Department of Medicine, University of Louisville School of Medicine, Kentucky 40292, USA.
Alcohol Clin Exp Res. 2011 May;35(5):815-20. doi: 10.1111/j.1530-0277.2010.01405.x. Epub 2011 Feb 1.
Malnutrition, both protein energy malnutrition (PEM) and deficiencies in individual nutrients, is a frequent complication of alcoholic liver disease (ALD). Severity of malnutrition correlates with severity of ALD. Malnutrition also occurs in patients with cirrhosis due to etiologies other than alcohol. The mechanisms for malnutrition are multifactorial, and malnutrition frequently worsens in the hospital due to fasting for procedures and metabolic complications of liver disease, such as hepatic encephalopathy. Aggressive nutritional support is indicated in inpatients with ALD, and patients often need to be fed through an enteral feeding tube to achieve protein and calorie goals. Enteral nutritional support clearly improves nutrition status and may improve clinical outcome. Moreover, late-night snacks in outpatient cirrhotics improve nutritional status and lean body mass. Thus, with no FDA-approved therapy for ALD, careful nutritional intervention should be considered as frontline therapy.

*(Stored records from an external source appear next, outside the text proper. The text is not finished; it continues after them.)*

Lemma digest_loop_ends fuel turn offset length_ consumed status op k :
  0 ≤ offset → offset + length_ ≤ INT64_MAX → 0 ≤ consumed →
  (k ≤ patience)%nat → (∀ len offset, pread (turn + k) len offset ≠ Interrupted) →
  (S k + S patience * Z.to_nat (length_ - consumed) ≤ fuel + S patience)%nat →
  is_Some (digest_loop fuel turn offset length_ consumed status op).1.
Proof.
  intros Ho Hmax Hc. revert turn consumed Hc status op k.
  induction fuel as [|fuel IH]; intros turn consumed Hc status op k Hk Hnext Hfuel; cbn [digest_loop].
  - destruct (_ && _) eqn:E; [|done]. apply andb_true_iff in E as [_ E%Z.ltb_lt].
    assert (1 ≤ Z.to_nat (length_ - consumed))%nat by lia. nia.
  - destruct (_ && _) eqn:E; [|done]. apply andb_true_iff in E as [_ E%Z.ltb_lt].
    set (take := if length_ - consumed <? DIGEST_CHUNK then length_ - consumed else DIGEST_CHUNK).
    pose proof (chunk_positive (length_ - consumed) ltac:(lia)) as Htake. fold take in Htake.
    rewrite u64_small, s64_small by lia.
    destruct (pread turn take _) as [| |bs] eqn:Hp; [|done|].
    + destruct k as [|k]; [exfalso; apply (Hnext take (offset + consumed)); by rewrite Nat.add_0_r|].
      apply (IH _ _ Hc _ _ k); [lia| |lia]. intros l o. by rewrite Nat.add_succ_l, <-Nat.add_succ_r.
    + destruct (Z.leb_spec (Z.of_nat (length bs)) 0) as [|Hpos]; [done|].
      destruct (psa_hash_update op bs) as [rc op2]. destruct (pread_patience (S turn)) as (k' & Hk' & Hnext').
      assert (0 ≤ offset + consumed) as Hat by lia.
      destruct (pread_slice _ _ _ _ Hat (proj1 Htake) Hp) as [_ Hle]. rewrite u64_small by lia.
      assert (0 ≤ consumed + Z.of_nat (length bs)) as Hc' by lia. apply (IH _ _ Hc' _ _ k'); [done..|].
      assert (Z.to_nat (length_ - (consumed + Z.of_nat (length bs))) < Z.to_nat (length_ - consumed))%nat by lia. nia.
Qed.

Lemma digest_fd_ends name turn offset length_ :
  0 ≤ offset → 0 ≤ length_ → is_Some (digest_fd name offset length_ turn).1.
Proof.
  intros Ho Hl. unfold digest_fd. destruct (_ =? _); [done|].
  destruct (_ || _) eqn:E; [done|]. apply orb_false_iff in E as [Hmax%Z.ltb_ge Hend%Z.ltb_ge].
  destruct (psa_hash_setup _ _) as [rc op]. destruct (pread_patience turn) as (k & Hk & Hnext).
  assert (is_Some (digest_loop (read_fuel length_) turn offset length_ 0 rc op).1) as [[rc' op'] Hsome].
  { apply (digest_loop_ends _ _ _ _ _ _ _ k); [lia..|done|done|]. unfold read_fuel. nia. }
  destruct (digest_loop _ _ _ _ _ _ _) as [[[]|] t]; [|done].
  destruct (_ =? _); [|done]. by destruct (psa_hash_finish _) as [[? ?] ?].
Qed.

(** A success is the digest of the range. *)
Lemma digest_fd_sound name turn offset length_ out turn' :
  0 ≤ offset → 0 ≤ length_ →
  digest_fd name offset length_ turn = (Some (PSA_SUCCESS, out), turn') →
  out = digest (cosmic_hash_algorithm name) (slice content offset length_) ∧
  (0 < length_ → offset + length_ ≤ Z.of_nat (length content)).
Proof.
  intros Ho Hl. unfold digest_fd. destruct (_ =? _); [done|].
  destruct (_ || _) eqn:E; [done|]. apply orb_false_iff in E as [Hmax%Z.ltb_ge Hend%Z.ltb_ge].
  destruct (psa_hash_setup _ _) as [rc op] eqn:Es.
  destruct (digest_loop _ _ _ _ _ _ _) as [[[rc' op']|] t] eqn:El; [|done].
  destruct (Z.eqb_spec rc' PSA_SUCCESS) as [->|Hrc]; [|by intros [= ? _]].
  destruct (psa_hash_finish op') as [[rc2 out'] op2] eqn:Ef. intros [= -> -> <-].
  eapply (digest_loop_holds _ _ (cosmic_hash_algorithm name)) in El as [Hh Hin]; [|lia..| |done].
  - split; [|done]. by eapply finish_digest.
  - intros ->. unfold slice. by eapply setup_holds.
Qed.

营养不良,包括蛋白质能量营养不良(PEM)和个别营养素缺乏,是酒精性肝病(ALD)的常见并发症。营养不良的严重程度与 ALD 的严重程度相关。由于除酒精以外的病因导致肝硬化的患者也会发生营养不良。营养不良的发生机制是多因素的,由于手术前禁食和肝脏疾病的代谢并发症(如肝性脑病),营养不良在医院经常恶化。ALD 住院患者需要积极的营养支持,患者通常需要通过肠内喂养管来实现蛋白质和热量目标。肠内营养支持显然可以改善营养状况,并可能改善临床结局。此外,门诊肝硬化患者的夜间小吃可以改善营养状况和瘦体重。因此,由于没有获得 FDA 批准的 ALD 治疗方法,应考虑仔细的营养干预作为一线治疗。